*** Opening of DATA SHOWN ***

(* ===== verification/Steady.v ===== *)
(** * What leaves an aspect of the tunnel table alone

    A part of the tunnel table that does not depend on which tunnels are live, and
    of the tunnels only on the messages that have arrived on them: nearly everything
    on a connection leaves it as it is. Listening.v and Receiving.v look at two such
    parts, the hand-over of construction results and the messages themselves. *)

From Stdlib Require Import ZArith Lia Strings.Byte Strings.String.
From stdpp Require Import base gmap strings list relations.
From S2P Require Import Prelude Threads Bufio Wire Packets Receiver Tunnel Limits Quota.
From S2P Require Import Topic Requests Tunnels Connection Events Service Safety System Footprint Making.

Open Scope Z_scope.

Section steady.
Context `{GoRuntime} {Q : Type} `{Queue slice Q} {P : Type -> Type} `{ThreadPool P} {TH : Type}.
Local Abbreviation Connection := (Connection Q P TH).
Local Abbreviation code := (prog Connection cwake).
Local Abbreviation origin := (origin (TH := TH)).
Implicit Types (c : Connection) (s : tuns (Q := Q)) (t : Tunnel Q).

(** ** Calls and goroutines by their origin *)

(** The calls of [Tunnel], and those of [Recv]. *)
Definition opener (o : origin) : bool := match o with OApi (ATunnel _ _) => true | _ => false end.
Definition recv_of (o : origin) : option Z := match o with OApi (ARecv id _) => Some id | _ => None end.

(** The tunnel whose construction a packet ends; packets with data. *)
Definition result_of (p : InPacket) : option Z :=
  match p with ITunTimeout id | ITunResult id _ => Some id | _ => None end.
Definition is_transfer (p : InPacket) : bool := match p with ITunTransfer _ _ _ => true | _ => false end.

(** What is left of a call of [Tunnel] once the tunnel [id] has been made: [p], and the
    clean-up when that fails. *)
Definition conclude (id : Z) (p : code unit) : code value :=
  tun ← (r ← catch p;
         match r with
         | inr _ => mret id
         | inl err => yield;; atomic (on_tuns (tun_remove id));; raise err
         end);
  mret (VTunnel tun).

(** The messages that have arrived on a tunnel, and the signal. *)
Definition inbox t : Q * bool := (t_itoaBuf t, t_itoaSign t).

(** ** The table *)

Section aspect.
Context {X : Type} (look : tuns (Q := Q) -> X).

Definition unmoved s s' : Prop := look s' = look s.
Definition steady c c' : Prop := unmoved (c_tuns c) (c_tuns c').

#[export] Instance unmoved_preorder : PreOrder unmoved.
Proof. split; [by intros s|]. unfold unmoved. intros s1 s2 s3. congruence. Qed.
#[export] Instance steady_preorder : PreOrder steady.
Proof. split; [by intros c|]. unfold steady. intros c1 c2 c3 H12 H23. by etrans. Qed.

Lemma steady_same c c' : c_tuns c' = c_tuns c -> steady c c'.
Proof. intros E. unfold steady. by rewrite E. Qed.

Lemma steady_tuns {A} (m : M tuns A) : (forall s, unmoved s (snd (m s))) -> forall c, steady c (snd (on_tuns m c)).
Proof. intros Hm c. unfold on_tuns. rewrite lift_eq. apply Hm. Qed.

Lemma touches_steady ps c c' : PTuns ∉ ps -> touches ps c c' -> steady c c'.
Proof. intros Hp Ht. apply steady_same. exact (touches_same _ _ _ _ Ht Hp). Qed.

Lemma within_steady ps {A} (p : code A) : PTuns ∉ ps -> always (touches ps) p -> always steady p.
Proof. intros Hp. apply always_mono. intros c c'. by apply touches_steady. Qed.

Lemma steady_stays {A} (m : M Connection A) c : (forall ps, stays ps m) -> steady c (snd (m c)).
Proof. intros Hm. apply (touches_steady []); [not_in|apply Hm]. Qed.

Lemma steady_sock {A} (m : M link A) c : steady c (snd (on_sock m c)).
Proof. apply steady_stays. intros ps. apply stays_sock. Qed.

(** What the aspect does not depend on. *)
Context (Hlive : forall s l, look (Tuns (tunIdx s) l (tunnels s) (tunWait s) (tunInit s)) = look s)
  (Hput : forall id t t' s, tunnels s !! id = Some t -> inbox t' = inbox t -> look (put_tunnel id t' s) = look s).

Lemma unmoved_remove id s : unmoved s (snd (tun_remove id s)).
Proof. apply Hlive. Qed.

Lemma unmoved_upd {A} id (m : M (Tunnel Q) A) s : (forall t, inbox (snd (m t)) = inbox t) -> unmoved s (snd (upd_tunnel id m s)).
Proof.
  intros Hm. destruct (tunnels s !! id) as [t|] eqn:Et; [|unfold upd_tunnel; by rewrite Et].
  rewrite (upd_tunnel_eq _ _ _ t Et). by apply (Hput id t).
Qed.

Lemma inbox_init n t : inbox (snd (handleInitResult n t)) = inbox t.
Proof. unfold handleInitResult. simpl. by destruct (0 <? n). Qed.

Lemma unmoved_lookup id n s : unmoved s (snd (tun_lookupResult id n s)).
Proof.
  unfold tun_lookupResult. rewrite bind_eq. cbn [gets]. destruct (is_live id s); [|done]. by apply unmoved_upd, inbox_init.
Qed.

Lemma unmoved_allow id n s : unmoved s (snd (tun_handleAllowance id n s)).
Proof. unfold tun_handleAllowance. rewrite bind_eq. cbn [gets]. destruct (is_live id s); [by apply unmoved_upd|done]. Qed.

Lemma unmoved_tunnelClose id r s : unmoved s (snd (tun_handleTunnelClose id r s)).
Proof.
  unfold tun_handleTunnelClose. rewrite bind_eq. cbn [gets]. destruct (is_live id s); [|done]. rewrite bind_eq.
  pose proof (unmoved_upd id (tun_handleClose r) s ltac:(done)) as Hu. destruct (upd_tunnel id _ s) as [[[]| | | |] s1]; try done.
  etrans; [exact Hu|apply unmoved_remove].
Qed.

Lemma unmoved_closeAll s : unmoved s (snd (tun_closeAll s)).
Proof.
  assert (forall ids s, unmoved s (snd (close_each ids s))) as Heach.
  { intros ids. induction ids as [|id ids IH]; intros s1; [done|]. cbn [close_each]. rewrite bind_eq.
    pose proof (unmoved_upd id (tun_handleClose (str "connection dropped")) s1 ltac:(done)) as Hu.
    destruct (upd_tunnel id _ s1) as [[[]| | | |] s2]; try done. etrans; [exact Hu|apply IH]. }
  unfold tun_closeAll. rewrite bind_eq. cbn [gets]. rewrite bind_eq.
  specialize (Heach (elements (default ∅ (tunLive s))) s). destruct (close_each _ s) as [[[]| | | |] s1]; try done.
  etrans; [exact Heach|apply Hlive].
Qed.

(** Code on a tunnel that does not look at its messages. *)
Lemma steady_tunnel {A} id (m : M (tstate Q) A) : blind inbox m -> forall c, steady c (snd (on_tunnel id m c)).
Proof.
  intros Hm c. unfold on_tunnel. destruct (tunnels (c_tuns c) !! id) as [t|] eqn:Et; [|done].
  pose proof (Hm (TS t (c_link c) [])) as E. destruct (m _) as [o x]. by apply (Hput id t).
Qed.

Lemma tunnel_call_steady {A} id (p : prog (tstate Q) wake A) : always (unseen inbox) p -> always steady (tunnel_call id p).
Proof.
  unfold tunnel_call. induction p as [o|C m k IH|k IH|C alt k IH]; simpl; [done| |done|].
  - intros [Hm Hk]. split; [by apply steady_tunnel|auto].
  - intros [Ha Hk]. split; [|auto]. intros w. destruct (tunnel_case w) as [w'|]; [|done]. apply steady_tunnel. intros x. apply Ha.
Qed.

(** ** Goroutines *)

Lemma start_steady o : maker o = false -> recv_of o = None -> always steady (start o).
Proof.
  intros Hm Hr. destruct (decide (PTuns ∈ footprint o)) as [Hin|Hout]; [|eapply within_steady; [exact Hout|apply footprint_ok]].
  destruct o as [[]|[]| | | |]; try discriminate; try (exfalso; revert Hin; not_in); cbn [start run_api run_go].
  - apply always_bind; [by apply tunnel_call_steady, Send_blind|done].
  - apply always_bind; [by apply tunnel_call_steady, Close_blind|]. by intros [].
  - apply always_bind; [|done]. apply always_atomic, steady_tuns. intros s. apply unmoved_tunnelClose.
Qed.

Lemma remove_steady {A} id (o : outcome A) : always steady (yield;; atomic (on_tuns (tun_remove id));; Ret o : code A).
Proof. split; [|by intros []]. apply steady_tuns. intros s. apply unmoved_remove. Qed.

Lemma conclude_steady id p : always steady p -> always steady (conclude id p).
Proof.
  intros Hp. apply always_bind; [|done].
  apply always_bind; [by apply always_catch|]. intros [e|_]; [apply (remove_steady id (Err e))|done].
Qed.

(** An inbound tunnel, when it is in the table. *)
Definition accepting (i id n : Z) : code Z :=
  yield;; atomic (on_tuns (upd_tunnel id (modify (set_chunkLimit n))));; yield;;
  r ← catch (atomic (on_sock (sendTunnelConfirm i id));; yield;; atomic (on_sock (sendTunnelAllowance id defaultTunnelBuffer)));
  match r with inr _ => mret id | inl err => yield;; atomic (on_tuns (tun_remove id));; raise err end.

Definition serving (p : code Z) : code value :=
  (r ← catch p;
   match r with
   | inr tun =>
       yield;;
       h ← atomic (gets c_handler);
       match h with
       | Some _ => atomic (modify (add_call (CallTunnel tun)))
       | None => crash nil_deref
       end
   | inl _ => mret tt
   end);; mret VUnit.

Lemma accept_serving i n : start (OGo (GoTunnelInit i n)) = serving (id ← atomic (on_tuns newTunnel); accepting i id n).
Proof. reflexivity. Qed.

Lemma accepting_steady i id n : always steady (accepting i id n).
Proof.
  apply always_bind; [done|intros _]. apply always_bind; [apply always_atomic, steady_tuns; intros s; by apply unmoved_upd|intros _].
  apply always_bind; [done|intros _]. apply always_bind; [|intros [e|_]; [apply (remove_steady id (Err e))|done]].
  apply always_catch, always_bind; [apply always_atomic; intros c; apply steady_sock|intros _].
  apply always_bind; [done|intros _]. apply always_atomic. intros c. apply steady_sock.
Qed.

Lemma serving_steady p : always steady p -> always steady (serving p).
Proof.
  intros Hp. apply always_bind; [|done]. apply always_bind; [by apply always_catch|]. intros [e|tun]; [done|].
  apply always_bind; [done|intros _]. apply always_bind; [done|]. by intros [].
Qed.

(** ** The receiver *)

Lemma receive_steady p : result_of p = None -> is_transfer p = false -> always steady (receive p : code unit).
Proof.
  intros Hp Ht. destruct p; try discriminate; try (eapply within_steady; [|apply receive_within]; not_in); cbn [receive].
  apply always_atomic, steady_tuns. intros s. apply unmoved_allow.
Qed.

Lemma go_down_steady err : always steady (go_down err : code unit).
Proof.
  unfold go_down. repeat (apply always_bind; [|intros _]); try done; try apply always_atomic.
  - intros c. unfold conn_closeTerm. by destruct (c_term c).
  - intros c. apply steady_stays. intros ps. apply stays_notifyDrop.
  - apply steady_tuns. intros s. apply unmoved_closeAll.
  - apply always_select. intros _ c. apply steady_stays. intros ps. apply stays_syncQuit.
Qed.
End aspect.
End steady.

*** Close of DATA SHOWN ***

PROBLEM TO WORK ON:
Which lines of the data hold the string "mret"? Return each of them.

ANSWER AREA:
         | inr _ => mret id
  mret (VTunnel tun).
  match r with inr _ => mret id | inl err => yield;; atomic (on_tuns (tun_remove id));; raise err end.
   | inl _ => mret tt
   end);; mret VUnit.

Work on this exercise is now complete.